Beecher senior shortstop Ava Olson had three words that continued to pop into her mind on the Bobcats’ bus ride to the Class 2A East Peoria Supersectional Monday.
“We’ve always had this softball legacy on our backs,” Olson said. “I’m keeping the word legacy with me this entire weekend. ... The words legacy and Beecher softball, they just go together.”
And nobody is responsible for that legacy more than coach Kevin Hayhurst.
Hayhurst was a senior himself at Beecher when the school’s softball program began play during the 1974-75 school year, led in its early years by Penny Mosley and Mary Watson.
As Rick Ratliff took over the program ahead of the spring of 1990, Hayhurst was winning his first of three state championships as Gary Lagesse’s assistant at Thornwood. Hayhurst also eventually became the boys basketball coach at Thornwood, earning second place in Class AA in 2001 with a team led by All-American and eventual Chicago Bull Eddy Curry.
Around the turn of the century, Hayhurst quietly took the junior high softball job at Beecher, leaving Thornwood to take the high school job at his alma mater for the 2002-03 school year.
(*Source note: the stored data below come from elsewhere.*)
(** C27: a TLS client is relayed to the name it asks for.  On a ClientHello
    record with any session id, cipher suites, compression methods and other
    extensions, in any chunking of the stream, once three bytes can be peeked
    the connection is relayed to port 443 of the server name; the remote is
    sent the record unchanged, what follows is left to the relay, and the
    client is sent nothing. *)
Theorem inbound_sni `{Uppercase} `{HttpParse} {A : BytesAlloc} {T : TwoWay}
    fuel origin h minor rest c :
  hello_ok h -> healthy (input c) -> stream (input c) = put_record minor h ++ rest ->
  exists c', handle_inbound fuel (Ok (take 3 (stream (input c)))) origin c
      = Some (Ok (Relay (str (host h) +:+ ":443") (put_record minor h) c')) /\
    stream (input c') = rest /\ output c' = output c.
Proof.
  intros Hok Hh E. unfold handle_inbound.
  assert (take 3 (stream (input c)) = [x16; x03; minor]) as ->
    by (rewrite E; unfold put_record; by rewrite <- app_assoc).
  unmonad. rewrite classify_tls by done. unfold inbound_tls.
  destruct (peek_sni_ok h minor rest (input c)) as (s' & -> & Hs & _); [done..|].
  eexists. split; [done|]. by split.
Qed.

(** C28: a CONNECT request is answered and relayed, once its first three bytes
    can be peeked.  When three bytes have arrived as the listener peeks, the
    header is in the stream, in any chunking of what is read then, and the
    parser recognises it, the client is answered 200 once and relayed to its
    Host field (not to the target of its request line), from behind the header
    on, less the bytes that were read along with the header, which are lost.
    When only one or two bytes have arrived as the listener peeks, and there is
    no original destination to relay to, the client is dropped without an
    answer and without having been read. *)
Theorem inbound_connect `{U : Uppercase} `{!UppercaseLaws U} `{HttpParse} {A : BytesAlloc} {T : TwoWay}
    `{!BytesAllocLaws A} `{!TwoWayLaws T} origin q c :
  healthy (input c) -> answers c = [] -> occurs_at SEPARATOR (stream (input c)) q ->
  take 3 (stream (input c)) = bytes_of "CON" ->
  (exists head lost rest, head ++ lost ++ rest = stream (input c) /\
    (exists p, length head = (p + 4)%nat /\ occurs_at SEPARATOR (head ++ lost) p /\
       forall q, (q < p)%nat -> ~ occurs_at SEPARATOR (head ++ lost) q) /\
    forall n req, req_parse head = Complete n req -> exists c',
      handle_inbound (S (weight (input c))) (Ok (take 3 (stream (input c)))) origin c
        = Some (Ok (Relay (host_of req) [] c')) /\
      stream (input c') = rest /\
      output c' = output c ++ bytes_of "HTTP/1.0 200 Connection established" ++ CRLF ++ CRLF) /\
  (forall k fuel, (1 <= k < 3)%nat ->
     handle_inbound fuel (Ok (take k (stream (input c)))) None c = Some (Ok (Dropped c))).
Proof.
  intros Hh Hans Hsep H3. split; [|by intros k fuel Hk; apply short_connect_dropped].
  destruct (read_until_loop_total (input c) [] SEPARATOR q Hh ltac:(done) Hsep) as [[[head lost] s'] E].
  assert (read_until_separator (S (weight (input c))) (input c) SEPARATOR = Some (Ok (head, lost), s')) as E'
    by exact E.
  apply read_until_loop_ok in E as [Hall Hfirst]; [|done].
  exists head, lost, (stream s'). split; [exact Hall|]. split; [exact Hfirst|].
  intros n req Hreq. unfold handle_inbound. rewrite H3. unmonad. rewrite classify_connect.
  unfold inbound_https. rewrite E', (handle_https_ok head n req Hreq). unmonad.
  rewrite write_ok by done. eexists. split; [done|]. by split.
Qed.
A year later, the program earned its first IHSA state championship by winning the Class A trophy.
Now, 23 years later, the Bobcats are headed back to state for the ninth time in program history this weekend, where they’ll look to win the Class 2A title for the program’s fifth state championship.
Whether the journey is completed at state or ends along the way, Hayhurst has never taken an ounce of credit for the program’s success, so much so that he’s become well known for passing on postgame interviews, instead insisting on having reporters talk to more players, the ones who got the job done on the field.
And that love for them is not lost on the players. Junior pitcher Taylor Norkus, whose walk-off single in the 10th inning Monday secured a 4-3 win over Brimfield to send the Bobcats back to state, has seen that firsthand for six years now, beginning as a sixth grader.
“It’s very for the kids,” Norkus said of Hayhurst’s coaching style. “He really tries to include everyone, and it’s good to have him as a coach because he does it for us.”
The father of two Beecher graduates, Jack and Emily, the latter of whom pitched for the Bobcats herself, that love Hayhurst has for each and every team has made Hayhurst a father figure to scores of girls that have grown up in Beecher. Kate Landis, who was on the 2017 Class 2A championship team and 2018 runner-up team, experienced it herself as a player and sees it now as one of Hayhurst’s assistants.
“Playing with him, I felt like I was his own daughter sometimes,” Landis said. “That’s how much love and confidence he gave to me with the way he coached.”
One of his former assistants, Beecher boys basketball coach Tyler Shireman, who has Hayhurst on his staff as an assistant, has started to see that in a different way, as well. Shireman’s 7-year-old daughter, Piper, has started to take up softball pitching. The morning after Shireman sent Hayhurst a video of his daughter in action, Hayhurst was at the school waiting to give some pointers for Shireman to pass along, blending the two areas of life Shireman’s felt Hayhurst’s impact the most.
“Coach Hayhurst has taught me a lot about making sure I remember what’s at home as both my career and my family grow,” Shireman said. “It’s helped me keep both of those arenas in perspective.”
As the wins, trophies and memories have piled up, so has the experience that’s allowed Hayhurst to see the game in a different light. He’s not scared to make what outsiders might see as zany decisions, such as changing the team’s lineup to a new order for the first time all season Monday or burning a speedy pinch-runner in the second inning of a scoreless game, knowing that if she can score then, it might be the only run of the game.
For junior outfielder/catcher Makenzie Johnson and her teammates, some of his decisions might leave his players wondering what’s going through his mind. But then it works out and they remember that they’re playing for one of softball’s greatest minds.
“We all think sometimes he’s a little bit crazy, but he’s one of the best coaches I’ve ever played for and probably will be the best coach I ever play for,” Johnson said. “Being around the sport for so long, he knows so much that when it comes that time, he knows the situations we need to do certain things in. He’ll pull in our outfield for crying out loud, and we don’t know if the girl is gonna smash one over our heads. But he trusts the game, trusts our pitchers, trusts our defense. He’s an amazing coach.”